Cathy had just had her annual consultation with the team of professionals who care for Nicholas. In the course of that meeting the speech therapist said, "I think Nicholas is making some progress. We've been using green and red cards for "yes" and "no." He is learning to point at the right card in answer to some questions. Would you like to see?" "Of course," Cathy replied, her heart pounding. So they went to Nicholas's room.
The therapist held up the green and red cards, and asked, "Nicholas, is your mom with us today?" And Nicholas pointed at the green card. Cathy could hardly believe it. Other questions convinced her that it wasn't an accident; he really understood.
She called me in tears to tell me her good news. "All these years I'd visit him," she said, "and I never knew if he even knew who I was. And now I know. He knows I'm his mother. And he is excited to see me." Then Cathy asked, "Do you remember when the elders prayed for Nicholas? This is God's answer." Guess what I think about now when someone asks our elders to pray for them?

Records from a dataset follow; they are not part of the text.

Lemma projectOf_nonempty s : projectOf s <> "".
Proof.
  unfold projectOf. cbn [first_some]. destruct (truthy_str (prop "projectName" s)) eqn:E1; [by eapply truthy_str_nonempty|].
  destruct (truthy_str (prop "project" s)) eqn:E2; [by eapply truthy_str_nonempty|].
  destruct (last _) as [x|] eqn:E3; [|done]. cbn.
  apply last_Some_elem_of, list_elem_of_In, filter_In in E3 as [_ H]. intros ->. done.
Qed.

Lemma of_project_app p a b : of_project p (a ++ b) = of_project p a ++ of_project p b.
Proof. apply List.filter_app. Qed.

(** The groups of the sessions seen so far. *)
Definition grouped (seen : list val) (g : jmap string (list val)) : Prop :=
  NoDup g.*1 /\ (forall p, default [] (mget p g) = of_project p seen) /\ (forall p l, mget p g = Some l -> l <> [])
  /\ concat g.*2 ≡ₚ seen.

Lemma concat_mset p l s (g : jmap string (list val)) :
  default [] (mget p g) = l -> concat (mset p (l ++ [s]) g).*2 ≡ₚ concat g.*2 ++ [s].
Proof.
  induction g as [|[q x] g IH]; cbn; intros Hl; [by subst|].
  destruct (decide (q = p)) as [->|]; cbn in *.
  - subst. cbn. rewrite <- !(assoc_L (++)). apply Permutation_app_head, Permutation_app_comm.
  - rewrite (IH Hl). by rewrite (assoc_L (++)).
Qed.

Lemma grouped_add seen g s : grouped seen g -> grouped (seen ++ [s]) (add_to_project g s).
Proof.
  intros (Hn & Hg & Hne & Hc). unfold add_to_project. rewrite Hg. split; [by apply mset_NoDup|]. split; [|split].
  - intros p. rewrite mget_mset, of_project_app. cbn [List.filter]. case_decide as E.
    + subst. by rewrite String.eqb_refl.
    + rewrite Hg. destruct (String.eqb_spec (projectOf s) p); [done|]. by rewrite app_nil_r.
  - intros p l. rewrite mget_mset. case_decide; [|apply Hne]. intros [= <-]. by destruct (of_project _ _).
  - rewrite concat_mset by apply Hg. by rewrite Hc.
Qed.

Lemma grouped_all l : grouped l (foldl add_to_project [] l).
Proof.
  induction l as [|s l IH] using rev_ind; [|rewrite foldl_snoc; by apply grouped_add].
  repeat split; cbn; [constructor|done|done].
Qed.

Lemma flag_flip key k flags :
  flag_set k (flip key flags) = if k === key then negb (flag_set k flags) else flag_set k flags.
Proof.
  unfold flip. destruct (String.eqb_spec k key) as [->|Hne]; unfold flag_set at 1, flag.
  - by rewrite mget_mset_eq.
  - by rewrite mget_mset_ne.
Qed.

Section sidebar.
Context (locale_lt : string -> string -> bool) (collapsed : jmap string bool).

Definition headers (l : list session_row) : list project_header := omap rw_header l.

Definition is_group (e : string * list val) : Prop := e.2 <> [] /\ Forall (fun s => projectOf s = e.1) e.2.

Abbreviation drawn gs := (concat (map (fun e => isort (newer_session locale_lt) e.2) gs)).

Lemma rows_length all prev l : length (rows collapsed all prev l) = length l.
Proof. revert prev. induction l as [|s l IH]; intros prev; [done|]. cbn [rows length]. by rewrite IH. Qed.

(** Within a project no further header is drawn. *)
Lemma rows_same all p l rest :
  Forall (fun s => projectOf s = p) l ->
  headers (rows collapsed all p (l ++ rest)) = headers (rows collapsed all p rest).
Proof.
  induction 1 as [|s l Hs _ IH]; [done|]. cbn [app rows headers omap list_omap]. rewrite Hs, String.eqb_refl. cbn.
  exact IH.
Qed.

Lemma rows_headers all gs prev :
  Forall is_group gs -> NoDup (prev :: gs.*1) ->
  map hd_project (headers (rows collapsed all prev (drawn gs))) = gs.*1
  /\ Forall (fun h => hd_count h = length (of_project (hd_project h) all)) (headers (rows collapsed all prev (drawn gs))).
Proof.
  revert prev. induction gs as [|[p l] gs IH]; intros prev Hg Hn; [by split; [|constructor]|].
  apply Forall_cons in Hg as [[Hne Hp] Hg]. cbn in Hne, Hp.
  apply NoDup_cons in Hn as [Hprev Hn]. cbn in Hprev, Hn.
  destruct (IH p Hg Hn) as [IH1 IH2].
  assert (Forall (fun s => projectOf s = p) (isort (newer_session locale_lt) l)) as Hs by (by rewrite isort_perm).
  assert (isort (newer_session locale_lt) l <> []) as Hne'.
  { intros E. apply Hne, Permutation_nil. by rewrite <- (isort_perm (newer_session locale_lt) l), E. }
  cbn [map concat]. cbn [snd]. destruct (isort (newer_session locale_lt) l) as [|s l']; [done|].
  apply Forall_cons in Hs as [Hs Hl']. cbn [app rows headers omap list_omap]. rewrite Hs.
  destruct (String.eqb_spec p prev) as [->|]; [set_solver|]. cbn [negb rw_header].
  pose proof (rows_same all p l' (drawn gs) Hl') as E. unfold headers in *. cbn [map hd_project fmap list_fmap fst].
  rewrite E, IH1. split; [done|]. by constructor.
Qed.

Lemma rows_sessions all prev l :
  omap rw_session (rows collapsed all prev l)
  = List.filter (fun s => negb (flag_set (projectOf s) collapsed)) l.
Proof.
  revert prev. induction l as [|s l IH]; intros prev; [done|]. cbn [rows omap list_omap List.filter rw_session].
  destruct (flag_set _ _); cbn [negb]; [apply IH|]. f_equal. apply IH.
Qed.

Lemma project_groups keyword filterStatus sessions :
  let m := matching keyword filterStatus sessions in
  let gs := sidebar_projects keyword filterStatus sessions in
  Forall is_group gs /\ NoDup gs.*1 /\ Forall (fun e => e.2 = of_project e.1 m) gs /\ concat gs.*2 ≡ₚ m.
Proof.
  cbn zeta. unfold sidebar_projects. set (m := matching keyword filterStatus sessions).
  destruct (grouped_all m) as (Hn & Hg & Hne & Hc).
  assert (forall p l, (p, l) ∈ foldl add_to_project [] m -> l <> [] /\ l = of_project p m) as Hl.
  { intros p l Hin. apply elem_mget in Hin; [|done]. split; [by eapply Hne|]. by rewrite <- Hg, Hin. }
  pose proof (isort_perm project_before (foldl add_to_project [] m)) as Hp.
  split; [|split; [by rewrite Hp|split; [|by rewrite Hp]]]; apply Forall_forall; intros [p l] Hin;
    rewrite Hp in Hin; destruct (Hl p l Hin) as [? E]; [|done].
  split; [done|]. cbn. rewrite E. apply Forall_forall. intros s Hs.
  apply list_elem_of_In, filter_In in Hs as [_ Hs]. by apply String.eqb_eq.
Qed.

Lemma drawn_perm (gs : jmap string (list val)) : drawn gs ≡ₚ concat gs.*2.
Proof. induction gs as [|e gs IH]; [done|]. cbn. by rewrite isort_perm, IH. Qed.

Lemma projects_sorted (g : jmap string (list val)) :
  StronglySorted (fun a b => latest b.2 <= latest a.2) (isort project_before g).
Proof.
  assert (StronglySorted (fun a b => project_before b a = false) (isort project_before g)) as H.
  { apply isort_sorted; unfold project_before.
    - intros x y z H1%Z.ltb_ge H2%Z.ltb_ge. apply Z.ltb_ge. lia.
    - intros x y H%Z.ltb_lt. apply Z.ltb_ge. lia. }
  induction H as [|x l _ IH Hf]; constructor; [done|]. eapply Forall_impl; [exact Hf|].
  intros y H. by apply Z.ltb_ge.
Qed.

(** C34: The list of sessions shows every session that matches the search and
    the filter, each once, except those of folded projects, and a click on a
    project's header folds or unfolds that project and no other. A project is
    folded when its flag reads as true; that includes, before any click, a
    project named like a property every object inherits
    ([inherited_project_folded]). Every project of a shown session has exactly
    one header, with the number of its matching sessions, and the headers come
    in the order of the projects' latest activity. *)
Theorem sidebar_groups keyword filterStatus sessions :
  let m := matching keyword filterStatus sessions in
  let shown := filteredSessions locale_lt keyword filterStatus sessions in
  let list := sidebar_rows locale_lt collapsed keyword filterStatus sessions in
  let projects := map hd_project (headers list) in
  shown ≡ₚ m
  /\ omap rw_session list = List.filter (fun s => negb (flag_set (projectOf s) collapsed)) shown
  /\ (forall project p, flag_set p (toggleProject project collapsed)
        = if p === project then negb (flag_set p collapsed) else flag_set p collapsed)
  /\ NoDup projects /\ (forall s, s ∈ shown -> projectOf s ∈ projects)
  /\ Forall (fun h => hd_count h = length (of_project (hd_project h) m)) (headers list)
  /\ StronglySorted (fun p q => latest (of_project q m) <= latest (of_project p m)) projects.
Proof.
  cbn zeta. destruct (project_groups keyword filterStatus sessions) as (Hg & Hn & Hl & Hc). cbn zeta in *.
  pose proof (projects_sorted (foldl add_to_project [] (matching keyword filterStatus sessions))) as Hs.
  fold (sidebar_projects keyword filterStatus sessions) in Hs.
  assert (filteredSessions locale_lt keyword filterStatus sessions ≡ₚ matching keyword filterStatus sessions) as Hm
    by (unfold filteredSessions; by rewrite drawn_perm).
  assert (NoDup ("" :: (sidebar_projects keyword filterStatus sessions).*1)) as Hn'.
  { constructor; [|done]. intros ([p l] & E & Hin)%list_elem_of_fmap. cbn in E. subst.
    rewrite Forall_forall in Hg. destruct (Hg _ Hin) as [Hne Hp]. cbn in Hne, Hp.
    destruct l as [|s l]; [done|]. apply Forall_cons in Hp as [Hp _]. by apply projectOf_nonempty in Hp. }
  destruct (rows_headers (filteredSessions locale_lt keyword filterStatus sessions) _ "" Hg Hn') as [Hh Hcount].
  fold (filteredSessions locale_lt keyword filterStatus sessions) in Hh, Hcount. unfold sidebar_rows. rewrite Hh.
  split; [done|]. split; [apply rows_sessions|]. split; [intros; apply flag_flip|]. split; [done|]. split; [|split].
  - intros s Hin. rewrite Hm, <- Hc in Hin. apply list_elem_of_In, in_concat in Hin as (l & Hl' & Hin).
    apply list_elem_of_In, list_elem_of_fmap in Hl' as ([p l'] & -> & Hp). rewrite Forall_forall in Hg.
    destruct (Hg _ Hp) as [_ Hf]. rewrite Forall_forall in Hf. apply list_elem_of_In in Hin.
    rewrite (Hf _ Hin). apply list_elem_of_fmap. by exists (p, l').
  - eapply Forall_impl; [exact Hcount|]. cbn. intros h ->. apply Permutation_length.
    by apply Permutation_List_filter.
  - clear -Hl Hs. revert Hl. induction Hs as [|[p l] gs _ IH Hf]; intros Hl; [constructor|].
    apply Forall_cons in Hl as [Hl Hls]. constructor; [by apply IH|]. apply Forall_fmap, Forall_forall.
    intros [q l'] Hin. rewrite Forall_forall in Hf, Hls. pose proof (Hf _ Hin) as H. pose proof (Hls _ Hin) as E.
    cbn in *. by rewrite <- E, <- Hl.
Qed.
End sidebar.

(** A workspace whose last directory is called constructor: nothing was folded,
    and its session is not shown. *)
Example inherited_project_folded :
  let s := VObj [("id", VStr "s"); ("workspacePath", VStr "/src/constructor")] in
  map (fun r => (hd_project <$> rw_header r, rw_session r)) (sidebar_rows String.ltb [] "" "all" [s])
  = [(Some "constructor", None)].
Proof. reflexivity. Qed.

(** ** The conversation *)

Definition is_last (i : nat) (turns : list TurnMessage) : bool := (S i =? length turns)%nat.

Lemma canvas_lookup c streaming turns i :
  ChatCanvas c streaming turns !! i = (show_turn c streaming (is_last i turns)) <$> turns !! i.
Proof.
  unfold is_last. revert i. induction turns as [|t turns IH]; intros [|i]; [done..| |].
  - cbn. by destruct turns.
  - cbn [ChatCanvas lookup list_lookup]. rewrite IH. done.
Qed.
(* ===== verification/Forms.v ===== *)
(** * The app's forms

    The components of app/src/components that keep state of their own and call
    the hook: ApprovalCard.tsx, MessageComposer.tsx, NewSessionModal.tsx, and the
    handlers of Header.tsx, LandingPage.tsx, SessionSidebar.tsx and
    SettingsModal.tsx. Each is a state machine whose step takes an event of the user,
    of the promise the component awaits, of a timer or of its properties, with the
    guards of the elements that raise it (a disabled button raises none). React
    commits a state update before the next event. The calls a component made are
    kept in its state.

    The theorems: a card never decides twice; a composer sends no empty message
    and only one at a time, and a failed message stays in the box; full access is
    only ever requested after the user confirmed it, in a way the gateway
    accepts. *)

From Stdlib Require Import Ascii.
From S2P Require Import Prelude JsValue JsDate Json CodexEvents GatewayStore Sessions Attachments Aggregator Client EnvFile AppHook.

Local Open Scope Z_scope.

#[global] Instance approval_status_eq_dec : EqDecision approval_status.
Proof. solve_decision. Defined.

Lemma trim_start_space s : sforall is_space (trim_start s) = true -> trim_start s = "".
Proof. induction s as [|c s IH]; cbn; [done|]. destruct (is_space c) eqn:E; [done|]. cbn. by rewrite E. Qed.

Lemma trim_space s : trim s = "" -> sforall is_space s = true.
Proof.
  intros H. assert (forall x, trim_start x = "" -> sforall is_space x = true) as Hs.
  { induction x as [|c x IH]; cbn; [done|]. by destruct (is_space c). }
  apply Hs, trim_start_space. rewrite <- sforall_srev. apply Hs.
  unfold trim, trim_end in H. apply (f_equal srev) in H. by rewrite srev_involutive in H.
Qed.

Lemma trim_trim_nonempty s : trim s <> "" -> trim (trim s) <> "".
Proof.
  intros H E%trim_space. apply H. unfold trim, trim_end in *. rewrite sforall_srev in E.
  by rewrite (trim_start_space _ E).
Qed.

(** ** ApprovalCard.tsx *)

Module Card.

(** A call of [onDecision]: [None] under way, [Some None] succeeded, else the
    message of the error. *)
Record call := mkCall { ca_decision : approval_decision; ca_amendment : list string; ca_outcome : option (option string) }.

(** [remainingSec] is [None] before the first check; [Some None] stands for NaN. *)
Record card := mkCard {
  ac_prop : approval_status;
  ac_submitting : bool;
  ac_localStatus : approval_status;
  ac_remainingSec : option (option Z);
  ac_actionError : string;
  ac_calls : list call
}.


Section card.
Context (a : ApprovalRequest).




(** [proposedExecpolicyAmendment || (command ? [command] : undefined)]: an empty
    array is no [undefined], but the hook sends neither. *)
Definition amendment : list string :=
  match ar_proposedExecpolicyAmendment a, ar_command a with
  | Some l, _ => l
  | None, Some command => if command === "" then [] else [command]
  | None, None => []
  end.

(** Whether the button that always allows is offered. *)
Definition hasAmendment : bool :=
  match ar_proposedExecpolicyAmendment a with Some (_ :: _) => true | _ => false end
  || match ar_command a with Some command => command !== "" | None => false end.

Definition handleAction (decision : approval_decision) (withAmendment : bool) (c : card) : card :=
  if ac_submitting c || negb (bool_decide (ac_localStatus c = ap_pending)) then c
  else mkCard (ac_prop c) true (ac_localStatus c) (ac_remainingSec c) ""
         (ac_calls c ++ [mkCall decision (if withAmendment then amendment else []) None]).

















(** With an empty proposal and a command, the button that always allows is
    offered and does what the other one does. *)
Lemma always_allow_is_once command c :
  ar_proposedExecpolicyAmendment a = Some [] -> ar_command a = Some command -> command <> "" ->
  hasAmendment = true /\ handleAction Approve true c = handleAction Approve false c.
Proof.
  intros Hp Hc Hne. unfold hasAmendment, handleAction, amendment. rewrite Hp, Hc. split; [|done].
  by destruct (String.eqb_spec command "").
Qed.
End card.
End Card.

(** ** MessageComposer.tsx *)

Module Composer.
(** What the program cannot decide by itself. The [nat] argument is the
    number of requests made to the outside before this one. *)
Record Env := {
  environ_DATA_DIR : option string;
  clock : nat → Z;
  subprocess_exec : nat → list string → proc_result;
  fs_makedirs : nat → string → option (Z * string);
  fs_listdir : nat → string → (Z * string) + list string;
  fs_exists : nat → string → bool;
  fs_load_json : nat → string → load_result;
  jwt_decode : string → option dict;
  float_of_str : string → option float;
  str_of_float : float → string
}.

(** What happened, in order: the commands run and the registry writes. *)
Inductive event :=
| Spawn (cmd : list string)
| JobWrite (video_id : string) (record : dict).

(** A background task: the arguments of [_run_split_job]. *)
Record task := { task_video_id : string; task_parts : Z; task_mode : string }.

Record World := {
  JOBS : gmap string dict;
  background_tasks : list task;
  trace : list event;
  ticks : nat
}.

Definition initial_world : World :=
  {| JOBS := ∅; background_tasks := []; trace := []; ticks := 0 |}.

(** ** The state-and-exception monad *)

Definition M (A : Type) : Type := World → (exn + A) * World.

Definition ret {A} (a : A) : M A := fun w => (inr a, w).

Definition raise {A} (e : exn) : M A := fun w => (inl e, w).

Definition bind {A B} (m : M A) (k : A → M B) : M B :=
  fun w =>
    match m w with
    | (inr a, w') => k a w'
    | (inl e, w') => (inl e, w')
    end.

Notation "'let*' x ':=' m 'in' k" := (bind m (fun x => k))
  (at level 10, x pattern, m at level 100, k at level 200).

(** [try: body except C as e: handler e], where [caught] tells the instances
    of [C]. *)
Definition try_except {A} (body : M A) (caught : exn → bool) (handler : exn → M A) : M A :=
  fun w =>
    match body w with
    | (inr a, w') => (inr a, w')
    | (inl e, w') => if caught e then handler e w' else (inl e, w')
    end.

(** One request to the outside: its index. *)
Definition tick : M nat :=
  fun w => (inr (ticks w),
            {| JOBS := JOBS w; background_tasks := background_tasks w;
               trace := trace w; ticks := S (ticks w) |}).

Definition log (ev : event) : M unit :=
  fun w => (inr tt,
            {| JOBS := JOBS w; background_tasks := background_tasks w;
               trace := trace w ++ [ev]; ticks := ticks w |}).

(** [with JLOCK: body]. The lock serialises the registry accesses of
    concurrent threads; in this sequential model the block just runs. *)
Definition with_JLOCK {A} (body : M A) : M A := body.

(** [JOBS[video_id] = record] *)
Definition jobs_set (video_id : string) (record : dict) : M unit :=
  let* _ := log (JobWrite video_id record) in
  fun w => (inr tt,
            {| JOBS := <[video_id := record]> (JOBS w);
               background_tasks := background_tasks w;
               trace := trace w; ticks := ticks w |}).

(** [JOBS.get(video_id)] *)
Definition jobs_get (video_id : string) : M (option dict) :=
  fun w => (inr (JOBS w !! video_id), w).

(** [background_tasks.add_task(_run_split_job, video_id, parts, mode)] *)
Definition add_task (t : task) : M unit :=
  fun w => (inr tt,
            {| JOBS := JOBS w; background_tasks := background_tasks w ++ [t];
               trace := trace w; ticks := ticks w |}).

(** Hard-coded accounts. *)
Definition USERS : gmap string dict :=
  {[ "admin" := {[ "password" := VStr "admin123"; "role" := VStr "admin" ]};
     "user" := {[ "password" := VStr "user123"; "role" := VStr "user" ]} ]}.

(** [USERS.get(user, {}).get("role")] *)
Definition user_role (user : value) : value :=
  match user with
  | VStr name => dict_get (default ∅ (USERS !! name)) "role"
  | _ => VNone
  end.

Section Program.
Variable E : Env.

Definition DATA_DIR : string := default "data" (environ_DATA_DIR E).

(** *** Requests to the outside *)

(** [datetime.utcnow().isoformat() + "Z"] *)
Definition utcnow_iso : M value :=
  let* n := tick in ret (VStamp (clock E n)).

(** Start a process and wait for it. An argument that holds a NUL is
    refused with a [ValueError] before anything is started. *)
Definition spawn (cmd : list string) : M proc_result :=
  if existsb has_nul cmd then raise (ValueError "embedded null byte")
  else
    let* n := tick in
    let* _ := log (Spawn cmd) in
    match subprocess_exec E n cmd with
    | NotSpawned errno strerror =>
        raise (OSError errno strerror (default "" (head cmd)))
    | r => ret r
    end.

(** The exit status of a process that ran. *)
Definition returncode_of (r : proc_result) : Z :=
  match r with
  | Exited rc _ | ExitedUndecodable rc _ _ => rc
  | NotSpawned _ _ => 0
  end.

(** [subprocess.run(cmd, check=True)] and [subprocess.check_call(cmd)]: the
    output is not read. *)
Definition subprocess_check_call (cmd : list string) : M unit :=
  let* r := spawn cmd in
  let rc := returncode_of r in
  if rc =? 0 then ret tt else raise (CalledProcessError rc cmd).

(** [subprocess.check_output(cmd, text=True)]: the output is read and
    decoded, which raises [UnicodeDecodeError] (a [ValueError]) when it is no
    text, before the exit status is looked at. *)
Definition subprocess_check_output (cmd : list string) : M string :=
  let* r := spawn cmd in
  match r with
  | Exited rc out => if rc =? 0 then ret out else raise (CalledProcessError rc cmd)
  | ExitedUndecodable _ encoding problem =>
      raise (ValueError (decode_error_message encoding problem))
  | NotSpawned errno strerror => raise (OSError errno strerror (default "" (head cmd)))
  end.
(** C7. Whatever the mode, the object [getState()] returns has
    [G = game.playerView(state.G, state.ctx, playerID)] and [log] equal to
    the client's log, whatever [log] or [deltalog] the store state itself
    carries. *)
Theorem C7_getState_filters_G_and_returns_log
    {T : Type} `{!Transport T} (this : ClientImpl (T := T))
    (G0 ctx gameover : jsval) :
  get (store_state (heap this)) "G" = Normal G0 →
  get (store_state (heap this)) "ctx" = Normal ctx →
  get ctx "gameover" = Normal gameover →
  ∃ ret,
    getState this = Normal ret
    ∧ get ret "G" = Normal (playerView (game this) G0 ctx (playerID this))
    ∧ get ret "log" = Normal (log (heap this)).
Proof.
  intros HG Hctx Hover.
  destruct (getState_fields this G0 ctx gameover HG Hctx Hover)
    as (ret & Hret & _ & HGret & Hlog).
  by exists ret.
Qed.

Lemma C7_getState_filters_G_and_returns_log_witness :
  ∃ ret,
    getState (Fixtures.client JUndefined JUndefined None
                Fixtures.heap_logged) = Normal ret
    ∧ get ret "G" = Normal (JObj [("seenBy", JUndefined); ("G", JNum 7)])
    ∧ get ret "log" = Normal (JArr [JStr "e0"]).
Proof.
  apply (C7_getState_filters_G_and_returns_log
           (Fixtures.client JUndefined JUndefined None Fixtures.heap_logged)
           (JNum 7) Fixtures.ctx0 JUndefined);
    reflexivity.
Defined.

(** ** Claims about the dispatchers *)

Section Dispatchers.

Context (Actions : ActionTypes) (ActionCreators : ActionCreatorsT).
(** * The reversal-learning task environment of [src/utils/env.py]

    A shallow embedding of [ReversalLearningTask] (its constructor, [reset]
    and [step]) and of the keyword arguments of the two world factories,
    followed by the properties of the block schedule, the trial timeline
    and the episode stepper.

    Conventions of the embedding.
    - Floating-point scalars are [spec_float]s, each in the canonical form
      of its own format.  The loss accumulates [0 - input[target]]
      ([SFsub], exact whatever the format), the reward negates it
      ([SFopp]), and the records are stored in the float32 tensors that
      [reset] allocates ([binary_round] to binary32).
    - [stimuli_sides] holds integers (the [target] of [NLLLoss] has to be an
      integer tensor), so [(side + 1) / 2] is the truncating division of
      integer tensors, [Z.quot].
    - Tensors and numpy arrays are lists; an index that is out of range
      raises, as it does in torch.
    - The random draws of [reset] are inputs: the i-th value returned by
      [np.random.geometric], which first checks its parameter, and the
      value of [np.random.choice].  The
      stimulus creator is an external collaborator and is a field of the
      configuration; its first argument numbers its calls within one
      [reset], since the creator is itself randomised. *)

From Stdlib Require Import ZArith QArith Floats.SpecFloat.
From stdpp Require Import base list.

(** ** Scalars *)

Definition scalar : Type := spec_float.

(** [0.] *)
Definition fzero : scalar := S754_zero false.
(** [1.] and [-1.] in binary64 *)
Definition fpos_one : scalar := S754_finite false 4503599627370496 (-52).
Definition fneg_one : scalar := S754_finite true 4503599627370496 (-52).
(** binary64 values of [log(0.1)] and [log(0.9)] *)
Definition log_0_1 : scalar := S754_finite true 5184960683398421 (-51).
Definition log_0_9 : scalar := S754_finite true 7592025264898396 (-56).
(** and their binary32 values *)
Definition log_0_1_f32 : scalar := S754_finite true 9657742 (-22).
Definition log_0_9_f32 : scalar := S754_finite true 14141249 (-27).

(** [0 - x]: the subtraction is exact in every format, and gives +0 for a
    zero of either sign. *)
Definition zero_minus (x : scalar) : scalar := SFsub 24 128 fzero x.

(** Conversion to float32, as done by a store into a float32 tensor:
    rounding to nearest, ties to even. *)
Definition to_float32 (x : scalar) : scalar :=
  match x with
  | S754_finite s m e => binary_round 24 128 s m e
  | _ => x
  end.

(** ** Exceptions and results *)

Inductive Field : Set :=
| f_stimuli | f_stimuli_sides | f_stimuli_strengths | f_rewards | f_actions.

Inductive Error : Set :=
| ValueError                        (* np.concatenate of an empty sequence,
                                      np.random.geometric of a bad parameter *)
| IndexError (f : Field) (i : nat)  (* index i is out of range for tensor f *)
| TargetError (t : Z).              (* NLLLoss: target t is out of bounds *)

Inductive result (A : Type) : Type :=
| Ok (x : A)
| Raise (e : Error).
Arguments Ok {A} x.
Arguments Raise {A} e.

#[global] Instance result_ret : MRet result := λ A x, Ok x.
#[global] Instance result_bind : MBind result := λ A B f r,
  match r with
  | Ok x => f x
  | Raise e => Raise e
  end.

(** [t[i]] *)
Definition getitem {A : Type} (f : Field) (t : list A) (i : nat) : result A :=
  match t !! i with
  | Some x => Ok x
  | None => Raise (IndexError f i)
  end.

(** [t[i] = x] *)
Definition setitem {A : Type} (f : Field) (t : list A) (i : nat) (x : A)
  : result (list A) :=
  if decide (i < length t) then Ok (<[i:=x]> t) else Raise (IndexError f i).

(** [np.concatenate]: at least one array is needed *)
Definition np_concatenate {A : Type} (arrays : list (list A)) : result (list A) :=
  match arrays with
  | [] => Raise ValueError
  | _ => Ok (mjoin arrays)
  end.

(** ** Data model *)

Inductive Side : Set := left | right.

#[global] Instance Side_eq_dec : EqDecision Side.
Proof. solve_decision. Defined.

Definition Stimulus : Type := list scalar.
Definition Hidden : Type := list scalar.
(** the two entries of a tensor of shape (1, 1, 2) *)
Definition Action : Type := (scalar * scalar)%type.

Record BlockOutput : Type := {
  sampled_stimuli : list Stimulus;
  sampled_sides : list Z;
  sampled_strengths : list scalar
}.

Record StimulusCreator : Type := {
  create_block_stimuli : nat → nat → list Q → BlockOutput
}.

Record Randomness : Type := {
  geometric : Q → nat → nat;   (* p, number of the draw *)
  choice : Side                (* np.random.choice(['left', 'right']) *)
}.

(** [np.random.geometric(p=p)] raises unless [0 < p <= 1]. *)
Definition geometric_param_ok (p : Q) : bool :=
  negb (Qle_bool p 0) && Qle_bool p 1.

Definition np_random_geometric (rnd : Randomness) (p : Q) (i : nat) : result nat :=
  if geometric_param_ok p then Ok (geometric rnd p i) else Raise ValueError.

Record ReversalLearningTask : Type := {
  stimulus_creator : StimulusCreator;
  num_blocks : nat;
  block_duration_param : Q;
  action_space : nat;
  reward_range : Z * Z;
  side_bias_probs : Side → list Q
}.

Source: Lee Eclov, Pastoral Graces (Moody Publishers, 2012), pages 141-142
In an article in The New York Times Magazine, writer Dana Tierney described how both she and her husband John had rejected their childhood faith. They had their son Luke baptized to placate their families, but that was it. When Dana's husband went to Iraq as an imbedded reporter, she was understandably fearful. But she was surprised at how calm four-year-old Luke was. She assumed that it was just youthful naiveté, until one day when they were watching a TV interview with a U.S. soldier who was sharing his fears about returning to Iraq. For just an instant, Dana saw Luke form his hands to pray. When she asked him about it, Luke at first denied it, but after he did it a second time, he confessed that he had been praying.
Dana was stunned, partly by Luke's faith, and partly by how his faith allowed him to be calm and her lack of faith caused her to be fearful. She was also embarrassed that her four-year son instinctively knew that praying for his dad was socially inappropriate.
When Dana asked Luke when he first began to believe in God, he said, "I don't know. I've always known he exists." Throughout the article Dana never patronizes believers. At one point she described how many of her non-religious friends feel freed from religion as if they've been liberated from superstition. Not Dana. She feels like she is missing out. As Dana explained, "[My religious friends] have an expansiveness of spirit. When they walk along a stream, they don't just see water falling over rocks; the sight fills them with ecstasy. They see a realm of hope beyond this world. I just see a babbling brook. I don't get the message."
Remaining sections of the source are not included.